How NQ establishes trade links with Britain

The British Consul General has landed in Townsville to discuss unlocking new trade and investment opportunities, with a focus on agriculture and technology.

Townsville led the way in capitalizing on the Britain-Australia Free Trade Agreement when the first shipment of sugar worth about $19 million left the city’s port for Britain last September.

British Consul General Richard Cowin said London-based company Tate and Lyle had “very quickly secured sugar exports from North Queensland” when tariffs were removed last year.

More potential investment and trading opportunities were on the agenda when he met Townsville Mayor Troy Thompson and Townsville Enterprise boss Claudia Brumme-Smith during a visit on Monday.

Ms Brumme-Smith said $500 million worth of metals were already crossing Townsville yards to Britain, but this new trade deal created new opportunities.

“For example, the tariff-free import of sugar and beef is very important to us because we are the largest sugar-producing region in the country and also the second largest exporter of live cattle,” she said.

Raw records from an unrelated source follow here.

(* ===== verification/CpuSelf.v ===== *)
(** * The self checks of the integer CPU stressors

    On a machine that computes as C says, a method run with [--verify] finds
    nothing to report. *)

From Stdlib Require Import Permutation.
From S2P Require Import Prelude Mwc Cpu CpuProofs CpuChecks.

(** *** sums of permuted values *)

Definition zsum (l : list Z) : Z := foldr Z.add 0 l.

Lemma zsum_perm l1 l2 : Permutation l1 l2 -> zsum l1 = zsum l2.
Proof. unfold zsum. induction 1; cbn [foldr]; lia. Qed.

Lemma zsum_app l1 l2 : zsum (l1 ++ l2) = zsum l1 + zsum l2.
Proof. unfold zsum. induction l1 as [|x l IH]; cbn [app foldr]; lia. Qed.

(** the numbers [0 .. n - 1] *)
Definition upto (n : nat) : list Z := Z.of_nat <$> seq 0 n.

Lemma upto_S n : upto (S n) = upto n ++ [Z.of_nat n].
Proof. unfold upto. by rewrite seq_S, fmap_app. Qed.

Lemma elem_of_upto x n : x ∈ upto n <-> 0 <= x < Z.of_nat n.
Proof.
  unfold upto. rewrite list_elem_of_fmap. split.
  - intros (k & -> & [_ Hk]%elem_of_seq). lia.
  - intros Hx. exists (Z.to_nat x). split; [lia|]. apply elem_of_seq. lia.
Qed.

Lemma zsum_upto n : 2 * zsum (upto n) = Z.of_nat n * (Z.of_nat n - 1).
Proof. induction n as [|n IH]; [done|]. rewrite upto_S, zsum_app. unfold zsum at 2. simpl foldr. lia. Qed.

(** a permutation of [0 .. n - 1] does not change the sum *)
Lemma zsum_injective (f : Z -> Z) n :
  (forall x, 0 <= x < Z.of_nat n -> 0 <= f x < Z.of_nat n) ->
  (forall x y, 0 <= x < Z.of_nat n -> 0 <= y < Z.of_nat n -> f x = f y -> x = y) ->
  zsum (f <$> upto n) = zsum (upto n).
Proof.
  intros Hr Hi. apply zsum_perm, NoDup_Permutation_bis.
  - apply NoDup_ListNoDup. apply NoDup_fmap_2_strong.
    + intros x y Hx%elem_of_upto Hy%elem_of_upto. by apply Hi.
    + unfold upto. apply (NoDup_fmap_2 _), NoDup_seq.
  - by rewrite length_fmap.
  - intros y Hy. apply list_elem_of_In in Hy. apply list_elem_of_In.
    apply list_elem_of_fmap in Hy as (x & -> & Hx%elem_of_upto). apply elem_of_upto. by apply Hr.
Qed.

(** a counted loop that sums *)
Lemma loop_zsum (f : Z -> Z -> Z) (g : Z -> Z) n m :
  (forall k a, 0 <= k < Z.of_nat n -> f k a = (a + g k) mod m) ->
  0 < m -> (forall k, 0 <= k < Z.of_nat n -> 0 <= g k) -> zsum (g <$> upto n) < m ->
  loop_n n 0 f 0 = zsum (g <$> upto n).
Proof.
  intros Hf Hm Hg Hlt.
  assert (forall j, (j <= n)%nat -> 0 <= zsum (g <$> upto j) <= zsum (g <$> upto n)) as Hmono.
  { intros j Hj.
    assert (forall k, (k <= n)%nat -> 0 <= zsum (g <$> upto k)) as H0.
    { induction k as [|k IH]; intros Hk; [done|]. rewrite upto_S, fmap_app, zsum_app.
      specialize (IH ltac:(lia)). specialize (Hg (Z.of_nat k) ltac:(lia)). unfold zsum at 2. simpl. lia. }
    split; [by apply H0|]. replace n with (j + (n - j))%nat by lia.
    assert (forall d, (j + d <= n)%nat -> zsum (g <$> upto j) <= zsum (g <$> upto (j + d))) as Hd.
    { induction d as [|d IH]; intros Hle; [by rewrite Nat.add_0_r|].
      rewrite <- plus_n_Sm, upto_S, fmap_app, zsum_app. specialize (IH ltac:(lia)).
      specialize (Hg (Z.of_nat (j + d)) ltac:(lia)). unfold zsum at 3. simpl. lia. }
    apply Hd. lia. }
  replace (zsum (g <$> upto n)) with (zsum (g <$> upto (Z.to_nat (0 + Z.of_nat n)))) by (do 2 f_equal; f_equal; lia).
  apply (loop_inv (fun k a => a = zsum (g <$> upto (Z.to_nat k)))); [done|].
  intros k a Hk ->. rewrite Hf by lia. replace (Z.to_nat (k + 1)) with (S (Z.to_nat k)) by lia.
  pose proof (Hmono (S (Z.to_nat k)) ltac:(lia)) as Hb.
  rewrite upto_S, fmap_app, zsum_app in *. unfold zsum at 2 in Hb. unfold zsum at 3. simpl in *.
  rewrite Z2Nat.id in * by lia. rewrite Z.add_0_r in *. apply Z.mod_small. lia.
Qed.

(** ** The methods *)

Lemma loop_method_silent verify s : stress_cpu_loop verify s = s.
Proof.
  unfold stress_cpu_loop, loop. apply check_fail_ok, negb_false_iff, Z.eqb_eq.
  set (n := Z.to_nat 16384). assert (Z.of_nat n = 16384) as Hn by (unfold n; lia).
  assert (2 * zsum ((fun k => k) <$> upto n) = 16384 * 16383) as Hs.
  { rewrite list_fmap_id, zsum_upto, Hn. done. }
  rewrite (loop_zsum _ (fun k => k) n (2 ^ 32)); [lia|done|done|lia|lia].
Qed.

Lemma gray_method_silent verify s : stress_cpu_gray verify s = s.
Proof.
  unfold stress_cpu_gray, loop. apply check_fail_ok, negb_false_iff, Z.eqb_eq.
  set (n := Z.to_nat 0x10000). assert (Z.of_nat n = 2 ^ 16) as Hn by (unfold n; lia).
  assert (forall x, 0 <= x < Z.of_nat n -> 0 <= gray_encode x < Z.of_nat n) as Hr.
  { intros x Hx. rewrite Hn in *. by apply (gray_encode_fits 16). }
  assert (forall x, 0 <= x < Z.of_nat n -> gray_decode (gray_encode x) = x) as Hd.
  { intros x Hx. apply gray_roundtrip. unfold fits. lia. }
  assert (zsum ((fun k => gray_encode k + k) <$> upto n) = 0xffff0000) as Hs.
  { assert (forall l, zsum ((fun k => gray_encode k + k) <$> l) = zsum (gray_encode <$> l) + zsum l) as ->.
    { induction l as [|x l IH]; [done|]. unfold zsum in *. cbn [fmap list_fmap foldr] in *. lia. }
    rewrite zsum_injective; [|done|].
    - pose proof (zsum_upto n). rewrite Hn in *. lia.
    - intros x y Hx Hy Heq. by rewrite <- (Hd x), <- (Hd y), Heq. }
  rewrite (loop_zsum _ (fun k => gray_encode k + k) n (2 ^ 64)); [done| |lia| |].
  - intros k a Hk. cbv beta zeta. rewrite Hd by done. unfold u64.
    rewrite Zplus_mod_idemp_l. f_equal. lia.
  - intros k Hk. specialize (Hr k Hk). lia.
  - rewrite Hs. lia.
Qed.

Lemma hanoi_method_silent verify s : c_fails (stress_cpu_hanoi verify s) = c_fails s.
Proof.
  unfold stress_cpu_hanoi. rewrite hanoi_pow2 by lia. by rewrite check_fail_ok.
Qed.

Lemma ackermann_method_silent verify s : stress_cpu_ackermann verify s = s.
Proof. unfold stress_cpu_ackermann. rewrite ackermann_3 by done. by apply check_fail_ok. Qed.

Lemma fibonacci_method_silent verify s : stress_cpu_fibonacci verify s = s.
Proof. apply check_fail_ok. vm_compute. reflexivity. Qed.

Lemma parity_method_silent verify s : stress_cpu_parity verify s = s.
Proof.
  unfold stress_cpu_parity, loop. apply (loop_inv (fun _ s' => s' = s)); [done|].
  intros k s' _ ->. apply parity_round_silent. apply u32_fits.
Qed.

Lemma gcd_method_silent verify s : stress_cpu_gcd verify s = s.
Proof. unfold stress_cpu_gcd. cbv zeta. rewrite gcd_sum_value. by apply check_fail_ok. Qed.

Lemma rand_method_silent verify s : c_fails (stress_cpu_rand verify s) = c_fails s.
Proof.
  unfold stress_cpu_rand. rewrite MWC_SEED_seeded.
  pose proof (rand_sum_value (saved8 (c_rng s)) (saved16 (c_rng s))) as H.
  destruct (sum_draws _ _ _) as [v r]. cbn [fst] in H. subst v. by rewrite check_fail_ok.
Qed.

Lemma hash_method_silent name h result verify s :
  hash_prefixes 127 h hash_text 0 = result ->
  c_fails (stress_cpu_hash_generic name h result verify s) = c_fails s.
Proof.
  intros Hh. unfold stress_cpu_hash_generic. rewrite MWC_SEED_seeded.
  pose proof (hash_buffer_eq (saved8 (c_rng s)) (saved16 (c_rng s))) as H.
  destruct (random_buffer _ _) as [b r]. cbn [fst] in H. subst b.
  change ((fun ch => (ch .& 0x3f) + 32) <$> hash_buffer) with hash_text.
  rewrite Hh, Z.eqb_refl. by rewrite check_fail_ok.
Qed.

Lemma jenkin_method_silent verify s : c_fails (stress_cpu_jenkin verify s) = c_fails s.
Proof.
  unfold stress_cpu_jenkin. rewrite MWC_SEED_seeded.
  pose proof (hash_buffer_eq (saved8 (c_rng s)) (saved16 (c_rng s))) as H.
  destruct (random_buffer _ _) as [b r]. cbn [fst] in H. subst b.
  rewrite jenkin_value. by rewrite check_fail_ok.
Qed.

Lemma int_method_silent w a_final b_final c1 c2 c3 what verify s :
  (forall e f, (int_run w c1 c2 c3 (seeded e f)).1 = (a_final, b_final)) ->
  c_fails (stress_cpu_int w a_final b_final c1 c2 c3 what verify s) = c_fails s.
Proof.
  intros Hv. specialize (Hv (saved8 (c_rng s)) (saved16 (c_rng s))).
  unfold stress_cpu_int. rewrite MWC_SEED_seeded.
  destruct (int_run _ _ _ _ _) as [[x y] q]. cbn [fst] in Hv. injection Hv as -> ->.
  rewrite !Z.eqb_refl. by rewrite check_fail_ok.
Qed.

(** crc16 and jmp compare nothing *)
Lemma crc16_method_silent verify s : c_fails (stress_cpu_crc16 verify s) = c_fails s.
Proof.
  unfold stress_cpu_crc16, loop. destruct (random_buffer _ _) as [b r].
  by apply (loop_inv (fun _ s' => c_fails s' = c_fails s)).
Qed.

Lemma jmp_method_silent verify s : c_fails (stress_cpu_jmp verify s) = c_fails s.
Proof.
  unfold stress_cpu_jmp, loop.
  assert (c_fails (loop_n (Z.to_nat 999) 1 (fun i (acc : Z * cpust) => let '(next, s0) := acc in
    (jmp_round next, uint64_put (u64 (jmp_round next + i)) s0)) (0, s)).2 = c_fails s) as H.
  { apply (loop_inv (fun _ (a : Z * cpust) => c_fails a.2 = c_fails s)); [done|].
    by intros k [x s'] _ Hs. }
  cbv zeta. by destruct (loop_n _ _ _ _).
Qed.

(** the methods whose check is evaluated or proved here *)
Definition self_checked : list string :=
  ["ackermann"; "crc16"; "djb2a"; "fibonacci"; "fnv1a"; "gcd"; "gray"; "hanoi"; "int32"; "int16";
   "int8"; "jenkin"; "jmp"; "loop"; "parity"; "pjw"; "rand"; "sdbm"].

Lemma self_checks_silent (name : string) (func : cpu_func) (verify : bool) (s : cpust) :
  (name, func) ∈ cpu_integer_methods -> name ∈ self_checked ->
  c_fails (func verify s) = c_fails s.
Proof.
  intros Hin Hname.
  assert (Forall (fun m => m.1 ∈ self_checked -> c_fails (m.2 verify s) = c_fails s)
    cpu_integer_methods) as H.
  { repeat apply Forall_cons_2; cbn [fst snd]; [..|apply Forall_nil_2]; intros Hm;
      try (apply (bool_decide_pack _) in Hm; vm_compute in Hm; exfalso; exact Hm).
    all: clear Hm.
    - by rewrite ackermann_method_silent.
    - exact (crc16_method_silent verify s).
    - exact (hash_method_silent _ _ _ verify s djb2a_value).
    - by rewrite fibonacci_method_silent.
    - exact (hash_method_silent _ _ _ verify s fnv1a_value).
    - by rewrite gcd_method_silent.
    - by rewrite gray_method_silent.
    - exact (hanoi_method_silent verify s).
    - exact (int_method_silent _ _ _ _ _ _ _ verify s int32_value).
    - exact (int_method_silent _ _ _ _ _ _ _ verify s int16_value).
    - exact (int_method_silent _ _ _ _ _ _ _ verify s int8_value).
    - exact (jenkin_method_silent verify s).
    - exact (jmp_method_silent verify s).
    - by rewrite loop_method_silent.
    - by rewrite parity_method_silent.
    - exact (hash_method_silent _ _ _ verify s pjw_value).
    - exact (rand_method_silent verify s).
    - exact (hash_method_silent _ _ _ verify s sdbm_value). }
  eapply Forall_forall in H; [|exact Hin]. by apply H.
Qed.

(** No self check of these methods ever fails: the sums, hashes and final
    values they are compared with are the ones the code computes, from any state
    of the generator. *)
Theorem cpu_self_checks_hold (name : string) (func : cpu_func) (verify : bool) (s : cpust) :
  (name, func) ∈ cpu_integer_methods -> name ∈ self_checked ->
  c_fails (func verify s) = c_fails s.
Proof. apply self_checks_silent. Qed.

Lemma cpu_self_checks_hold_witness :
  c_fails (stress_cpu_rand true (cpu_start mwc_init)) = [].
Proof.
  apply (cpu_self_checks_hold "rand" stress_cpu_rand true (cpu_start mwc_init)).
  - apply (list_elem_of_lookup_2 _ 22). reflexivity.
  - apply (list_elem_of_lookup_2 _ 16). reflexivity.
Defined.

British Consul General to Queensland Richard Cowin (centre) with Townsville Enterprise boss Claudia Brumme-Smith and Townsville Mayor Troy Thompson. Photo: Natasha Emeck

“We know that defense investments are coming our way and in return they are going to Rolls-Royce and other companies in Britain.”

Mr Cowin highlighted opportunities in the “agri-tech space” which he believed could benefit North Queensland.

“In Britain and Australia we’ve shared challenges … whether that’s things like labor challenges and some of the automation that we can bring about that,” he said.

“There are some great British companies coming to Queensland with robot fruit picking.

“We have companies that want to convert banana waste into energy and useful products in the beverage industry. There really is a lot we can work together on.”

Mayor Thompson said at the meeting they also touched on issues such as the city’s housing crisis and the build-to-rent scheme the UK government has introduced to increase housing supply.

“We encourage the consul general to come more often because I think the more we work together, the better we grow,” he said. “So our city is always open to Great Britain.”